(* ===== verification/ConnTable.v ===== *)
(** The table of connections and the idle list of the server: they describe the
    same connections, oldest activity first, when connections come, move and go. *)
From S2P Require Import Prelude Bytes Serialize Protocol NetIO NetIOProofs DList.
From S2P Require Import ConnProofs Commands Server.
Import DList.

(** ** Rings *)
Lemma linked_same σ σ' xs : (∀ x, x ∈ xs → σ' !! x = σ !! x) → linked σ xs → linked σ' xs.
Proof.
  induction xs as [|x xs IH]; intros Hs; [done|]. destruct xs as [|y xs]; [done|].
  intros (H1 & H2 & H3). split_and!; [unfold nxt in *|unfold prv in *|].
  - by rewrite Hs by by left.
  - rewrite Hs; [done|right; by left].
  - apply IH; [|exact H3]. intros z Hz. apply Hs. by right.
Qed.

Lemma ring_same σ σ' h xs : (∀ x, x ∈ h :: xs → σ' !! x = σ !! x) → ring σ h xs → ring σ' h xs.
Proof.
  intros Hs [Hl Hnd]. split; [|done]. eapply linked_same; [|done]. intros x Hx. apply Hs. set_solver.
Qed.

Lemma linked_alloc σ xs a : linked σ (xs ++ [a]) → ∀ x, x ∈ xs → is_Some (σ !! x).
Proof.
  induction xs as [|x [|y xs] IH]; cbn [app linked]; intros Hl z Hz; [by apply not_elem_of_nil in Hz|..].
  - apply list_elem_of_singleton in Hz as ->. destruct Hl as (H & _ & _). unfold nxt in H. by destruct (σ !! x).
  - destruct Hl as (H & _ & Hl). apply elem_of_cons in Hz as [->|Hz]; [|by apply IH].
    unfold nxt in H. by destruct (σ !! x).
Qed.

Lemma ring_alloc σ h xs x : ring σ h xs → x ∈ h :: xs → is_Some (σ !! x).
Proof. intros [Hl _] Hx. by apply (linked_alloc σ (h :: xs) h). Qed.

Lemma ring_first σ h x xs : ring σ h (x :: xs) → ∃ n, σ !! h = Some n ∧ next n = Some x.
Proof.
  intros [(H & _) _]. unfold nxt in H. destruct (σ !! h) as [n|]; [|done]. by exists n.
Qed.

(** ** The steps of the components, on the whole state *)
Lemma wp_on_conns {A} (m : M (gmap ptr Connection) A) (Q : A → Server → Prop) s :
  wp m (λ a c, Q a (mkServer (sdata s) c (fd2conn s) (idle s) (tick s))) (conns s) → wp (on_conns m) Q s.
Proof. apply (wp_zoom conns (λ c s, mkServer (sdata s) c (fd2conn s) (idle s) (tick s))). Qed.
Lemma wp_on_idle {A} (m : M store A) (Q : A → Server → Prop) s :
  wp m (λ a i, Q a (mkServer (sdata s) (conns s) (fd2conn s) i (tick s))) (idle s) → wp (on_idle m) Q s.
Proof. apply (wp_zoom idle (λ i s, mkServer (sdata s) (conns s) (fd2conn s) i (tick s))). Qed.
Lemma wp_on_sdata {A} (m : SM A) (Q : A → Server → Prop) s :
  wp m (λ a d, Q a (mkServer d (conns s) (fd2conn s) (idle s) (tick s))) (sdata s) → wp (on_sdata m) Q s.
Proof. apply (wp_zoom sdata (λ d s, mkServer d (conns s) (fd2conn s) (idle s) (tick s))). Qed.
Lemma wp_fd_get fd o (Q : option ptr → Server → Prop) s :
  fd2conn s !! Z.to_nat fd = Some o → Q o s → wp (fd_get fd) Q s.
Proof. intros H HQ. apply wp_bind, wp_get. by eapply wp_deref. Qed.
Lemma wp_fd_set fd o v (Q : () → Server → Prop) s :
  fd2conn s !! Z.to_nat fd = Some o →
  Q () (mkServer (sdata s) (conns s) (<[Z.to_nat fd := v]> (fd2conn s)) (idle s) (tick s)) → wp (fd_set fd v) Q s.
Proof. intros H HQ. apply wp_bind, wp_get, wp_bind. by eapply wp_deref. Qed.

(** ** Sorted lists *)
Lemma sorted_remove {A} (R : relation A) l x r : StronglySorted R (l ++ x :: r) → StronglySorted R (l ++ r).
Proof.
  induction l as [|y l IH]; cbn [app]; [by inversion 1|]. inversion_clear 1 as [|? ? Hs Hf]. constructor; [by apply IH|].
  rewrite Forall_app, Forall_cons in Hf. rewrite Forall_app. tauto.
Qed.
Lemma sorted_snoc {A} (R : relation A) l x :
  StronglySorted R l → (∀ y, y ∈ l → R y x) → StronglySorted R (l ++ [x]).
Proof.
  induction 1 as [|y l Hs IH Hf]; intros Hx; cbn [app]; [by repeat constructor|]. constructor.
  - apply IH. intros z Hz. apply Hx. by right.
  - apply Forall_app. split; [done|]. constructor; [|done]. apply Hx. by left.
Qed.
Lemma sorted_impl {A} (R R' : relation A) l :
  StronglySorted R l → (∀ x y, x ∈ l → y ∈ l → R x y → R' x y) → StronglySorted R' l.
Proof.
  induction 1 as [|x l Hs IH Hf]; intros Himp; constructor.
  - apply IH. intros y z Hy Hz. apply Himp; by right.
  - rewrite Forall_forall in *. intros y Hy. apply Himp; [by left|by right|by apply Hf].
Qed.

(** * The invariant of the connections *)

(** The first connection was active before the second. *)
Definition idle_before (m : gmap ptr Connection) (c c' : ptr) : Prop :=
  ∀ x y, m !! c = Some x → m !! c' = Some y → last_activity_ms x <= last_activity_ms y.

(** The idle list holds every connection, oldest activity first; the table of
    descriptors and the connections point at each other; and nothing else is
    allocated. [now] is a time after every activity. *)
Record conns_ok (now : Z) (s : Server) (cs : list ptr) : Prop := {
  co_ring : ring (idle s) idle_conn_list cs;
  co_dom : ∀ c, is_Some (conns s !! c) ↔ c ∈ cs;
  co_links : ∀ c, is_Some (idle s !! c) → c = idle_conn_list ∨ c ∈ cs;
  co_table : ∀ fd c, fd2conn s !! fd = Some (Some c) → ∃ cn, conns s !! c = Some cn ∧ Z.to_nat (socket_fd cn) = fd;
  co_fd : ∀ c cn, conns s !! c = Some cn → 0 <= socket_fd cn ∧ fd2conn s !! Z.to_nat (socket_fd cn) = Some (Some c);
  co_conn : ∀ c cn, conns s !! c = Some cn → conn_ok cn;
  co_sorted : StronglySorted (idle_before (conns s)) cs;
  co_recent : ∀ c cn, conns s !! c = Some cn → 0 <= last_activity_ms cn <= now;
}.

(** Only the data of the commands and the clock changed. *)
Lemma conns_ok_eq now now' s s' cs :
  conns_ok now s cs → now <= now' → conns s' = conns s → fd2conn s' = fd2conn s → idle s' = idle s → conns_ok now' s' cs.
Proof.
  intros [] Hle Hc Hf Hi. constructor; rewrite ?Hc, ?Hf, ?Hi; try done.
  intros c cn Hcn. specialize (co_recent0 c cn Hcn). lia.
Qed.

(** ** A connection is closed *)
Lemma handle_destroy_lemma now s l c r :
  conns_ok now s (l ++ c :: r) →
  wp (handle_destroy c) (λ _ s', sdata s' = sdata s ∧ tick s' = tick s ∧ conns s' = delete c (conns s) ∧
    (∃ cn, conns s !! c = Some cn ∧ fd2conn s' = <[Z.to_nat (socket_fd cn) := None]> (fd2conn s)) ∧
    conns_ok now s' (l ++ r)) s.
Proof.
  intros Hok. assert (∃ cn, conns s !! c = Some cn) as [cn Hc] by (apply (co_dom _ _ _ Hok); set_solver).
  destruct (co_fd _ _ _ Hok c cn Hc) as [Hfd Ht]. pose proof (co_ring _ _ _ Hok) as Hring.
  assert (c ∉ idle_conn_list :: l ++ r) as Hnin.
  { destruct Hring as [_ Hnd]. apply NoDup_cons in Hnd as [H1 H2].
    rewrite <-Permutation_middle in H1, H2. apply NoDup_cons in H2 as [H2 _]. set_solver. }
  unfold handle_destroy. apply wp_bind, wp_on_conns. eapply wp_load; [exact Hc|].
  apply wp_bind. eapply wp_fd_set; [exact Ht|].
  apply wp_bind, wp_on_idle. eapply wp_mono; [by apply dlist_detach_lemma|].
  intros [] i [Hr [Hframe Halloc]]. unfold conn_free, wp. cbn. split_and!; [done..|by exists cn|].
  constructor; cbn.
  - eapply ring_same; [|exact Hr]. intros x Hx. rewrite lookup_delete_ne; [done|]. by intros <-.
  - intros x. rewrite lookup_delete_is_Some, (co_dom _ _ _ Hok). set_solver.
  - intros x [Hne Hx]%lookup_delete_is_Some. destruct (decide (x ∈ idle_conn_list :: l ++ r)); [set_solver|].
    rewrite Hframe in Hx by done. apply (co_links _ _ _ Hok) in Hx. set_solver.
  - intros fd x. destruct (decide (fd = Z.to_nat (socket_fd cn))) as [->|Hne].
    { rewrite list_lookup_insert_eq by (by eapply lookup_lt_Some). done. }
    rewrite list_lookup_insert_ne by done. intros (cx & Hx & Hxfd)%(co_table _ _ _ Hok).
    exists cx. split; [|done]. rewrite lookup_delete_ne; [done|]. intros <-. congruence.
  - intros x cx [Hne Hx]%lookup_delete_Some. destruct (co_fd _ _ _ Hok x cx Hx) as [H1 H2]. split; [done|].
    rewrite list_lookup_insert_ne; [done|]. intros Heq. rewrite Heq in Ht. congruence.
  - intros x cx [_ Hx]%lookup_delete_Some. by eapply co_conn.
  - apply (sorted_impl (idle_before (conns s))); [eapply sorted_remove, Hok|].
    intros x y _ _ H cx cy [_ Hx]%lookup_delete_Some [_ Hy]%lookup_delete_Some. by eapply H.
  - intros x cx [_ Hx]%lookup_delete_Some. by eapply co_recent.
Qed.

(** ** A connection moves to the end of the idle list *)
Definition links_of (i : store) (cs : list ptr) : Prop := ∀ c, is_Some (i !! c) → c = idle_conn_list ∨ c ∈ cs.

Lemma idle_touch now s l c r :
  conns_ok now s (l ++ c :: r) →
  wp (on_idle (dlist_detach c);; on_idle (dlist_insert_before idle_conn_list c))
    (λ _ s', ∃ i, s' = mkServer (sdata s) (conns s) (fd2conn s) i (tick s) ∧
       ring i idle_conn_list ((l ++ r) ++ [c]) ∧ links_of i (l ++ c :: r)) s.
Proof.
  intros Hok. pose proof (co_ring _ _ _ Hok) as Hring.
  assert (c ∉ idle_conn_list :: l ++ r) as Hnin.
  { destruct Hring as [_ Hnd]. apply NoDup_cons in Hnd as [H1 H2].
    rewrite <-Permutation_middle in H1, H2. apply NoDup_cons in H2 as [H2 _]. set_solver. }
  assert (is_Some (idle s !! c)) as Hc by (apply (ring_alloc _ _ _ c Hring); set_solver).
  apply wp_bind, wp_on_idle. eapply wp_mono; [by apply dlist_detach_lemma|].
  intros [] i [Hr [Hframe Halloc]]. apply wp_on_idle. cbn [idle].
  eapply wp_mono; [apply dlist_insert_lemma; [exact Hr|done|by apply Halloc]|].
  intros [] i' [Hr' [Hframe' _]]. exists i'. split; [done|]. split; [done|]. intros x Hx.
  destruct (decide (x ∈ c :: idle_conn_list :: l ++ r)) as [Hin|Hout]; [set_solver|].
  rewrite Hframe' in Hx by done. rewrite Hframe in Hx by set_solver. by apply (co_links _ _ _ Hok).
Qed.

(** The connection that moved was active at [now']; its descriptor did not
    change. *)
Lemma conns_ok_touch now now' now'' s d i t l c r cn cn' :
  conns_ok now s (l ++ c :: r) → ring i idle_conn_list ((l ++ r) ++ [c]) → links_of i (l ++ c :: r) →
  conns s !! c = Some cn → socket_fd cn' = socket_fd cn → conn_ok cn' →
  last_activity_ms cn' = now' → now <= now' <= now'' →
  conns_ok now'' (mkServer d (<[c := cn']> (conns s)) (fd2conn s) i t) ((l ++ r) ++ [c]).
Proof.
  intros Hok Hr Hlinks Hc Hfd Hconn Hla [Hle Hle'].
  pose proof (co_recent _ _ _ Hok c cn Hc) as Hcr. constructor; cbn; [done|..].
  - intros x. rewrite lookup_insert_is_Some', (co_dom _ _ _ Hok). set_solver.
  - intros x Hx. apply Hlinks in Hx. set_solver.
  - intros fd x (cx & Hx & Hxfd)%(co_table _ _ _ Hok). destruct (decide (x = c)) as [->|].
    + exists cn'. rewrite lookup_insert_eq. split; [done|]. congruence.
    + exists cx. by rewrite lookup_insert_ne.
  - intros x cx. rewrite lookup_insert_Some. intros [[<- <-]|[_ Hx]]; [|by apply (co_fd _ _ _ Hok)].
    rewrite Hfd. by apply (co_fd _ _ _ Hok).
  - intros x cx. rewrite lookup_insert_Some. intros [[<- <-]|[_ Hx]]; [done|by eapply co_conn].
  - assert (NoDup ((l ++ r) ++ [c])) as Hnd by (by destruct Hr as [_ [_ ?]%NoDup_cons]).
    apply NoDup_app in Hnd as (_ & Hnd & _).
    apply sorted_snoc.
    + apply (sorted_impl (idle_before (conns s))); [eapply sorted_remove, Hok|].
      intros x y Hx Hy H cx cy. rewrite !lookup_insert_ne by (intros ->; set_solver). apply H.
    + intros y Hy cy cc. rewrite lookup_insert_eq, lookup_insert_ne by (intros ->; set_solver).
      intros Hcy [= <-]. pose proof (co_recent _ _ _ Hok y cy Hcy). lia.
  - intros x cx. rewrite lookup_insert_Some. intros [[<- <-]|[_ Hx]]; [lia|].
    pose proof (co_recent _ _ _ Hok x cx Hx). lia.
Qed.

(** ** The table of descriptors grows *)
Definition grown (f : list (option ptr)) (fd : Z) : list (option ptr) :=
  if blen f <=? fd then f ++ replicate (Z.to_nat fd + 1 - length f) None else f.

Lemma grown_lookup f fd n c : grown f fd !! n = Some (Some c) ↔ f !! n = Some (Some c).
Proof.
  unfold grown. destruct (_ <=? _); [|done]. rewrite lookup_app_Some, lookup_replicate. naive_solver.
Qed.
Lemma grown_fresh f fd :
  0 <= fd → (∀ c, f !! Z.to_nat fd ≠ Some (Some c)) → grown f fd !! Z.to_nat fd = Some None.
Proof.
  intros Hfd Hf. unfold grown. destruct (Z.leb_spec (blen f) fd) as [Hle|Hgt]; unfold blen in *.
  - rewrite lookup_app_r by lia. apply lookup_replicate_2. lia.
  - destruct (f !! Z.to_nat fd) as [[c|]|] eqn:He; [by destruct (Hf c)|done|].
    apply lookup_ge_None in He. lia.
Qed.

(** The table with the new connection. *)
Definition accepted_table (f : list (option ptr)) (fd : Z) (p : ptr) : list (option ptr) :=
  <[Z.to_nat fd := Some p]> (grown f fd).

Lemma accepted_table_lookup f fd p :
  0 <= fd → (∀ c, f !! Z.to_nat fd ≠ Some (Some c)) → accepted_table f fd p !! Z.to_nat fd = Some (Some p).
Proof.
  intros Hfd Hfresh. apply list_lookup_insert_eq. eapply lookup_lt_Some. by apply grown_fresh.
Qed.
Lemma accepted_table_other f fd p n c :
  n ≠ Z.to_nat fd → accepted_table f fd p !! n = Some (Some c) ↔ f !! n = Some (Some c).
Proof. intros Hn. unfold accepted_table. rewrite list_lookup_insert_ne by done. apply grown_lookup. Qed.

(** A new connection, active now, is put at the end of the idle list. *)
Lemma conns_ok_accept now s cs d i t p fd :
  conns_ok now s cs → 0 <= now → 0 <= fd → (∀ c, fd2conn s !! Z.to_nat fd ≠ Some (Some c)) → conns s !! p = None →
  ring i idle_conn_list (cs ++ [p]) → links_of i (cs ++ [p]) →
  conns_ok now (mkServer d (<[p := new_connection fd now]> (conns s)) (accepted_table (fd2conn s) fd p) i t) (cs ++ [p]).
Proof.
  intros Hok Hnow Hfd Hfresh Hp Hr Hlinks.
  assert (∀ y, y ∈ cs → p ≠ y) as Hpy by (intros y Hy%(co_dom _ _ _ Hok) ->; rewrite Hp in Hy; by destruct Hy).
  constructor; cbn [conns fd2conn idle]; [done|..].
  - intros x. rewrite lookup_insert_is_Some', (co_dom _ _ _ Hok). set_solver.
  - done.
  - intros n x Hx. destruct (decide (n = Z.to_nat fd)) as [->|Hn].
    + rewrite accepted_table_lookup in Hx by done. injection Hx as <-. eexists. by rewrite lookup_insert_eq.
    + apply accepted_table_other, (co_table _ _ _ Hok) in Hx as (cx & Hx & <-); [|done]. exists cx.
      rewrite lookup_insert_ne; [done|]. intros <-. congruence.
  - intros x cx. rewrite lookup_insert_Some. intros [[<- <-]|[_ Hx]].
    + split; [done|]. by apply accepted_table_lookup.
    + destruct (co_fd _ _ _ Hok _ _ Hx) as [H1 H2]. split; [done|]. apply accepted_table_other; [|done].
      intros Heq. rewrite Heq in H2. by eapply Hfresh.
  - intros x cx. rewrite lookup_insert_Some. intros [[<- <-]|[_ Hx]]; [done|by eapply co_conn].
  - apply sorted_snoc.
    + apply (sorted_impl (idle_before (conns s))); [apply Hok|].
      intros x y Hx Hy H cx cy. rewrite !lookup_insert_ne by auto. apply H.
    + intros y Hy cy cc. rewrite lookup_insert_eq, lookup_insert_ne by auto.
      intros Hcy [= <-]. apply (co_recent _ _ _ Hok y cy Hcy).
  - intros x cx. rewrite lookup_insert_Some. intros [[<- <-]|[_ Hx]]; [done|by apply (co_recent _ _ _ Hok _ _ Hx)].
Qed.

(** [new Connection()] and its place in the idle list. *)
Lemma idle_insert_new now s cs p :
  conns_ok now s cs → idle s !! p = None →
  wp (dlist_insert_before idle_conn_list p)
    (λ _ i, ring i idle_conn_list (cs ++ [p]) ∧ links_of i (cs ++ [p])) (<[p := node_init]> (idle s)).
Proof.
  intros Hok Hp. pose proof (co_ring _ _ _ Hok) as Hring.
  assert (p ∉ idle_conn_list :: cs) as Hnin.
  { intros Hin. apply (ring_alloc _ _ _ p Hring) in Hin. rewrite Hp in Hin. by destruct Hin. }
  eapply wp_mono.
  { apply (dlist_insert_lemma _ _ cs); [|exact Hnin|by rewrite lookup_insert_eq].
    eapply ring_same; [|exact Hring]. intros x Hx. rewrite lookup_insert_ne; [done|]. by intros ->. }
  intros [] i [Hr [Hframe _]]. split; [done|]. intros x Hx.
  destruct (decide (x ∈ p :: idle_conn_list :: cs)) as [|Hout]; [set_solver|].
  rewrite Hframe, lookup_insert_ne in Hx by set_solver. apply (co_links _ _ _ Hok) in Hx. set_solver.
Qed.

+ + +

**What the exercise asks:**
Give back exactly the lines of the listing above that run from the line with "apply NoDup_app in Hnd as (_ & Hnd & _)." to the line with "Lemma conns_ok_accept now", inclusive.

**Reply to the task:**
    apply NoDup_app in Hnd as (_ & Hnd & _).
    apply sorted_snoc.
    + apply (sorted_impl (idle_before (conns s))); [eapply sorted_remove, Hok|].
      intros x y Hx Hy H cx cy. rewrite !lookup_insert_ne by (intros ->; set_solver). apply H.
    + intros y Hy cy cc. rewrite lookup_insert_eq, lookup_insert_ne by (intros ->; set_solver).
      intros Hcy [= <-]. pose proof (co_recent _ _ _ Hok y cy Hcy). lia.
  - intros x cx. rewrite lookup_insert_Some. intros [[<- <-]|[_ Hx]]; [lia|].
    pose proof (co_recent _ _ _ Hok x cx Hx). lia.
Qed.

(** ** The table of descriptors grows *)
Definition grown (f : list (option ptr)) (fd : Z) : list (option ptr) :=
  if blen f <=? fd then f ++ replicate (Z.to_nat fd + 1 - length f) None else f.

Lemma grown_lookup f fd n c : grown f fd !! n = Some (Some c) ↔ f !! n = Some (Some c).
Proof.
  unfold grown. destruct (_ <=? _); [|done]. rewrite lookup_app_Some, lookup_replicate. naive_solver.
Qed.
Lemma grown_fresh f fd :
  0 <= fd → (∀ c, f !! Z.to_nat fd ≠ Some (Some c)) → grown f fd !! Z.to_nat fd = Some None.
Proof.
  intros Hfd Hf. unfold grown. destruct (Z.leb_spec (blen f) fd) as [Hle|Hgt]; unfold blen in *.
  - rewrite lookup_app_r by lia. apply lookup_replicate_2. lia.
  - destruct (f !! Z.to_nat fd) as [[c|]|] eqn:He; [by destruct (Hf c)|done|].
    apply lookup_ge_None in He. lia.
Qed.

(** The table with the new connection. *)
Definition accepted_table (f : list (option ptr)) (fd : Z) (p : ptr) : list (option ptr) :=
  <[Z.to_nat fd := Some p]> (grown f fd).

Lemma accepted_table_lookup f fd p :
  0 <= fd → (∀ c, f !! Z.to_nat fd ≠ Some (Some c)) → accepted_table f fd p !! Z.to_nat fd = Some (Some p).
Proof.
  intros Hfd Hfresh. apply list_lookup_insert_eq. eapply lookup_lt_Some. by apply grown_fresh.
Qed.
Lemma accepted_table_other f fd p n c :
  n ≠ Z.to_nat fd → accepted_table f fd p !! n = Some (Some c) ↔ f !! n = Some (Some c).
Proof. intros Hn. unfold accepted_table. rewrite list_lookup_insert_ne by done. apply grown_lookup. Qed.

(** A new connection, active now, is put at the end of the idle list. *)
Lemma conns_ok_accept now s cs d i t p fd :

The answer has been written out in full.